In the mid-1800s, the re-invention of plumbing in Europe meant you could have an indoor shower. Military leaders were always looking for ways to keep their troops in the field fighting enemies rather than in bed fighting illnesses so armies across the continent built communal showers as a cheap and fast way of maintaining hygiene.

In the United States the shower, or “rain bath” as it was known, was a luxury only for the wealthy until the 20th century. Like the Kenny Needle Shower advertised in the New York Times in 1914 below, which shows a man seemingly enjoying the feel of the water spouts a little too much.

Is there a good shower? In most of the flats I lived in the shower was a bit of an add-on, an attachment that was fitted to the bath taps. You didn’t have a shower dial, rather a hot and cold tap that never quite seemed to go in sync. We’ve all experienced the frustration of a show that slips from ice-cold to burning hot and back, no matter how infinitesimal your turn of the dial. The only deal-sealer for me is the water pressure – a dribbly trickle is no way to enjoy a shower.

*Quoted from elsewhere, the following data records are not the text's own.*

(** * HelloSkia (Win32 + Ganesh + D3D12): the frame lifecycle controller

    A shallow embedding of [src/Win32-Ganesh-D3D12.cpp].  The program is
    glue code around three native collaborators (the window system, D3D12 /
    DXGI and Skia), so the embedding threads the controller's own state
    through a small state-and-exception monad and records every call made
    to a collaborator in a log.  What a collaborator answers (an HRESULT,
    the swap chain's description, a clock reading) is supplied by a
    [Platform], over which every statement is quantified. *)

From stdpp Require Import base numbers list.
From Stdlib Require Import ZArith Lia Sorted.

Local Open Scope Z_scope.

(** ** Machine integers *)

(** [UINT64]: the width of a D3D12 fence value ([ID3D12CommandQueue::Signal]
    takes a [UINT64], [GrD3DFenceInfo::fValue] is a [uint64_t]). *)
Definition UINT64_MODULUS : Z := 2 ^ 64.
Definition UINT_MODULUS : Z := 2 ^ 32.

Definition to_uint64 (z : Z) : Z := z mod UINT64_MODULUS.
Definition to_uint (z : Z) : Z := z mod UINT_MODULUS.

(** [static_cast<int>] of a [UINT]. *)
Definition to_int (z : Z) : Z :=
  let r := z mod UINT_MODULUS in
  if r <? 2 ^ 31 then r else r - UINT_MODULUS.

(** [LOWORD] and [HIWORD] of an [LPARAM]. *)
Definition LOWORD (l : Z) : Z := Z.land l 65535.
Definition HIWORD (l : Z) : Z := Z.land (Z.shiftr l 16) 65535.

(** ** Native results *)

Definition HRESULT := Z.

(** [SUCCEEDED(hr)] is [hr >= 0] on the signed 32-bit code. *)
Definition SUCCEEDED (hr : HRESULT) : bool := 0 <=? hr.

Definition S_OK : HRESULT := 0.
(** [E_FAIL], 0x80004005 read as a signed 32-bit value. *)
Definition E_FAIL : HRESULT := -2147467259.

(** Window messages. *)
Definition WM_SIZE : Z := 5.
Definition WM_CLOSE : Z := 16.
Definition WM_QUIT : Z := 18.

Record MSG := { message : Z; wParam : Z; lParam : Z }.

(** ** Data model *)

Record PixelSize := { mWidth : Z; mHeight : Z }.

(** The Skia surface wrapped around a swap-chain buffer, with the extent
    given to [GrBackendRenderTarget]. *)
Record SkSurface := { fWidth : Z; fHeight : Z }.

(** One position of the ring.  The slot's command allocator is created
    once and lives as long as the window; it is identified by the slot's
    index. *)
Module FrameContext.
Record t := mk {
  mRenderTarget : option nat;      (* the swap-chain buffer held, if any *)
  mRenderTargetView : Z;           (* D3D12_CPU_DESCRIPTOR_HANDLE::ptr *)
  mSkSurface : option SkSurface;
  mFenceValue : Z
}.
End FrameContext.
Abbreviation FrameContext := FrameContext.t.

Record HelloSkiaWindow := {
  mFrames : list FrameContext;
  mFrameIndex : nat;
  mFenceValue : Z;
  mFrameCounter : Z;
  mWindowSize : PixelSize;
  mPendingResize : option PixelSize;
  mExitCode : option Z
}.

(** ** Calls into the collaborators *)

Inductive NativeCall :=
| GrDirectContext_flushAndSubmit (syncCpu : bool)
| CommandQueue_Signal (value : Z)
| Fence_SetEventOnCompletion (value : Z)
| WaitForSingleObject                       (* (mFenceEvent, INFINITE) *)
| SkSurface_unref (slot : nat)
| RenderTarget_Release (slot : nat)
| SwapChain_ResizeBuffers (width height : Z)
| SwapChain_GetBuffer (slot : nat)
| RenderTarget_SetName (slot : nat)
| Device_CreateRenderTargetView (slot : nat) (view : Z)
| SwapChain_GetDesc1
| RenderTarget_AddRef (slot : nat)
| SkSurfaces_WrapBackendRenderTarget (slot : nat) (width height : Z)
| CommandAllocator_Reset (slot : nat)
| CommandList_Reset (slot : nat)
| CommandList_ResourceBarrier (slot : nat)  (* PRESENT -> RENDER_TARGET *)
| CommandList_ClearRenderTargetView (view : Z)
| CommandList_OMSetRenderTargets (view : Z)
| CommandList_SetDescriptorHeaps
| CommandList_Close
| CommandQueue_ExecuteCommandLists
| GrDirectContext_wait (value : Z)          (* GPU-side wait on the fence *)
| BackendRenderTarget_setD3DResourceState (slot : nat)
| SkCanvas_drawRoundRect (slot : nat) (width height : Z)
| SkCanvas_drawString (slot : nat) (frame : Z)
| GrDirectContext_flush (slot : nat) (signal : Z)
| GrDirectContext_submit (syncCpu : bool)
| SwapChain_Present
| OutputDebugStringA (hr : HRESULT)
| TranslateMessage (msg : MSG)
| DefWindowProcW (msg : MSG)
| MsgWaitForMultipleObjects (millis : Z).

(** What the collaborators answer.  [hresult n c] is the code reported by
    call [c] when it is the [n]-th call of the run, so a platform can let
    any single call fail. *)
Record Platform := {
  hresult : nat -> NativeCall -> HRESULT;
  (* extent of the window's client area, which DXGI substitutes for a
     zero extent given to ResizeBuffers *)
  clientArea : nat -> PixelSize;
  (* content of an uninitialised DXGI_SWAP_CHAIN_DESC1 *)
  indeterminate : nat -> PixelSize;
  rtvStart : Z;
  rtvStep : Z;
  (* steady_clock time, in nanoseconds, that an iteration of the loop took *)
  frameDuration : nat -> Z
}.

(** The controller together with the native state it depends on and the
    log of calls made so far, oldest first. *)
Record World := {
  window : HelloSkiaWindow;
  swapChainDesc : PixelSize;
  calls : list NativeCall
}.

(** ** The monad: state, log and C++ exceptions *)

Inductive exception :=
| system_error (ec : HRESULT)
| out_of_range
| null_pointer.

Inductive outcome (A : Type) :=
| Return (a : A)
| Throw (e : exception).
Arguments Return {A} a.
Arguments Throw {A} e.

Definition M (A : Type) : Type := World -> outcome A * World.

Definition ret {A} (a : A) : M A := fun w => (Return a, w).

Definition bind {A B} (m : M A) (k : A -> M B) : M B :=
  fun w =>
    match m w with
    | (Return a, w') => k a w'
    | (Throw e, w') => (Throw e, w')
    end.

Definition throw {A} (e : exception) : M A := fun w => (Throw e, w).

Declare Scope cpp_scope.
Delimit Scope cpp_scope with cpp.
Notation "x <- m ;; k" := (bind m (fun x => k))
  (at level 100, m at next level, right associativity) : cpp_scope.
Notation "m ;; k" := (bind m (fun _ => k))
  (at level 100, right associativity) : cpp_scope.
Local Open Scope cpp_scope.

Definition get : M HelloSkiaWindow := fun w => (Return (window w), w).

Definition put (s : HelloSkiaWindow) : M unit :=
  fun w => (Return tt, {| window := s; swapChainDesc := swapChainDesc w;
                          calls := calls w |}).

Definition modify (f : HelloSkiaWindow -> HelloSkiaWindow) : M unit :=
  s <- get ;; put (f s).

(** Field updates. *)
Definition set_mFrames (fs : list FrameContext) (s : HelloSkiaWindow) :=
  {| mFrames := fs; mFrameIndex := mFrameIndex s; mFenceValue := mFenceValue s;
     mFrameCounter := mFrameCounter s; mWindowSize := mWindowSize s;
     mPendingResize := mPendingResize s; mExitCode := mExitCode s |}.
Definition set_mFrameIndex (i : nat) (s : HelloSkiaWindow) :=
  {| mFrames := mFrames s; mFrameIndex := i; mFenceValue := mFenceValue s;
     mFrameCounter := mFrameCounter s; mWindowSize := mWindowSize s;
     mPendingResize := mPendingResize s; mExitCode := mExitCode s |}.
Definition set_mFenceValue (v : Z) (s : HelloSkiaWindow) :=
  {| mFrames := mFrames s; mFrameIndex := mFrameIndex s; mFenceValue := v;
     mFrameCounter := mFrameCounter s; mWindowSize := mWindowSize s;
     mPendingResize := mPendingResize s; mExitCode := mExitCode s |}.
Definition set_mFrameCounter (v : Z) (s : HelloSkiaWindow) :=
  {| mFrames := mFrames s; mFrameIndex := mFrameIndex s;
     mFenceValue := mFenceValue s; mFrameCounter := v;
     mWindowSize := mWindowSize s; mPendingResize := mPendingResize s;
     mExitCode := mExitCode s |}.
Definition set_mWindowSize (p : PixelSize) (s : HelloSkiaWindow) :=
  {| mFrames := mFrames s; mFrameIndex := mFrameIndex s;
     mFenceValue := mFenceValue s; mFrameCounter := mFrameCounter s;
     mWindowSize := p; mPendingResize := mPendingResize s;
     mExitCode := mExitCode s |}.
Definition set_mPendingResize (p : option PixelSize) (s : HelloSkiaWindow) :=
  {| mFrames := mFrames s; mFrameIndex := mFrameIndex s;
     mFenceValue := mFenceValue s; mFrameCounter := mFrameCounter s;
     mWindowSize := mWindowSize s; mPendingResize := p;
     mExitCode := mExitCode s |}.
Definition set_mExitCode (c : option Z) (s : HelloSkiaWindow) :=
  {| mFrames := mFrames s; mFrameIndex := mFrameIndex s;
     mFenceValue := mFenceValue s; mFrameCounter := mFrameCounter s;
     mWindowSize := mWindowSize s; mPendingResize := mPendingResize s;
     mExitCode := c |}.

Definition set_frame_mRenderTarget (r : option nat) (f : FrameContext) :=
  FrameContext.mk r (FrameContext.mRenderTargetView f)
    (FrameContext.mSkSurface f) (FrameContext.mFenceValue f).
Definition set_frame_mRenderTargetView (v : Z) (f : FrameContext) :=
  FrameContext.mk (FrameContext.mRenderTarget f) v
    (FrameContext.mSkSurface f) (FrameContext.mFenceValue f).
Definition set_frame_mSkSurface (s : option SkSurface) (f : FrameContext) :=
  FrameContext.mk (FrameContext.mRenderTarget f)
    (FrameContext.mRenderTargetView f) s (FrameContext.mFenceValue f).
Definition set_frame_mFenceValue (v : Z) (f : FrameContext) :=
  FrameContext.mk (FrameContext.mRenderTarget f)
    (FrameContext.mRenderTargetView f) (FrameContext.mSkSurface f) v.

(** [frame.field = ...] through the reference [frame = mFrames[i]]. *)
Definition update_frame (i : nat) (f : FrameContext -> FrameContext) : M unit :=
  modify (fun s => set_mFrames (alter f i (mFrames s)) s).

(** [++mFenceValue] on the 64-bit counter; yields the new value. *)
Definition next_mFenceValue : M Z :=
  s <- get ;;
  let v := to_uint64 (mFenceValue s + 1) in
  put (set_mFenceValue v s) ;;
  ret v.

(** Whether a smart pointer holds an object. *)
Definition held {A} (p : option A) : bool :=
  match p with Some _ => true | None => false end.

Fixpoint for_each {A} (l : list A) (body : A -> M unit) : M unit :=
  match l with
  | [] => ret tt
  | x :: l' => body x ;; for_each l' body
  end.

(** What the window system delivers while the loop pumps messages: a sent
    message reaches the window procedure from inside [PeekMessage]; a posted
    one is handed to the loop, and [DispatchMessage] passes it on to the
    window procedure when it is addressed to the window. *)
Inductive Delivery :=
| Sent (msg : MSG)
| Posted (msg : MSG) (hwnd : bool).

(** How the loop stands. *)
Inductive status :=
| Exited (code : Z)
| Terminated (e : exception)
| Running.

Section Controller.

A survey from a few years ago found that a quarter of New Zealanders don’t shower or bathe every day, a figure my shower-loving brain finds unbelievable. But then if you don’t get dirty or perspire then showering every two to three days is okay (apparently).

Global bathroom accessory chain, Hansgrohe, discovered that the shower is a place of reflection and thought. A whopping 72% of us have new and innovative ideas in the shower and 14% of us solely take a shower to generate new ideas. Possibly because it’s the only place apart from the loo where we will not be disturbed.

I would like to point out the great work of non-profit organisation Orange Sky, who provide a free shower and laundry service for people experiencing homelessness. They run in Auckland and Wellington and are always looking for volunteers and/or donations.

Try the cold shower in the morning. Apart from shocking you awake, it will increase your heart rate and circulation. Apparently, it will also promote weight loss as you burn brown fat cells to warm you up. Though, I would probably try exercise before expecting to drop a few kilos by standing in a cold shower for hours. I also like to take an incredibly hot shower firing at the top of my spine. I slowly inch up the temperature until it is practically boiling so that the hot water landing below is scalding my butt. There is something visceral and primeval about this hot sensation searing the base of my brain. I assume I’m not alone in this.